(Stored items)
..........

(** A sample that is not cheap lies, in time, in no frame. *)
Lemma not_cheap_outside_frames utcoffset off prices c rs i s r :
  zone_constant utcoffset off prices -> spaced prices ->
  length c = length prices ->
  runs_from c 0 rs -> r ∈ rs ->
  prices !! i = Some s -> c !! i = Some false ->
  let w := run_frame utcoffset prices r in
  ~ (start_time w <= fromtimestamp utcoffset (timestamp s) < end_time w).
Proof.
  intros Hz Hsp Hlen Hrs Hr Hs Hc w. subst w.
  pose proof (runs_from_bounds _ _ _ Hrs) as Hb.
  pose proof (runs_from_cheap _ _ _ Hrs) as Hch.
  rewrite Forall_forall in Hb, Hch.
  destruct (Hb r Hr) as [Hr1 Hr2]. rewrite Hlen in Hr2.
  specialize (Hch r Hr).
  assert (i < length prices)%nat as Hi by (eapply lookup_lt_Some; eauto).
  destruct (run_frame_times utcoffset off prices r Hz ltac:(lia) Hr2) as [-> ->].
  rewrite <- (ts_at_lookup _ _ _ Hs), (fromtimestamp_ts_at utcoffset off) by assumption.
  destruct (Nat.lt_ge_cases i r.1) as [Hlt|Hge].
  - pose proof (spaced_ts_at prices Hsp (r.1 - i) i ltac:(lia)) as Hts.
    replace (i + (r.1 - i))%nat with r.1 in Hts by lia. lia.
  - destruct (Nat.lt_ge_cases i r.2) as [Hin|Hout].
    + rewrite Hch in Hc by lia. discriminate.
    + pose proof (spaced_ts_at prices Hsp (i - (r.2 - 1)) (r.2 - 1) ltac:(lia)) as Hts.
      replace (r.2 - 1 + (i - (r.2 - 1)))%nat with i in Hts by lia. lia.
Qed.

..........

## Exercise directions
Your task is to retype the entries verbatim, starting with the line that holds "< end_time w)." and stopping after the line that holds "rewrite Forall_forall in Hb, Hch.".

## Worked solution
  ~ (start_time w <= fromtimestamp utcoffset (timestamp s) < end_time w).
Proof.
  intros Hz Hsp Hlen Hrs Hr Hs Hc w. subst w.
  pose proof (runs_from_bounds _ _ _ Hrs) as Hb.
  pose proof (runs_from_cheap _ _ _ Hrs) as Hch.
  rewrite Forall_forall in Hb, Hch.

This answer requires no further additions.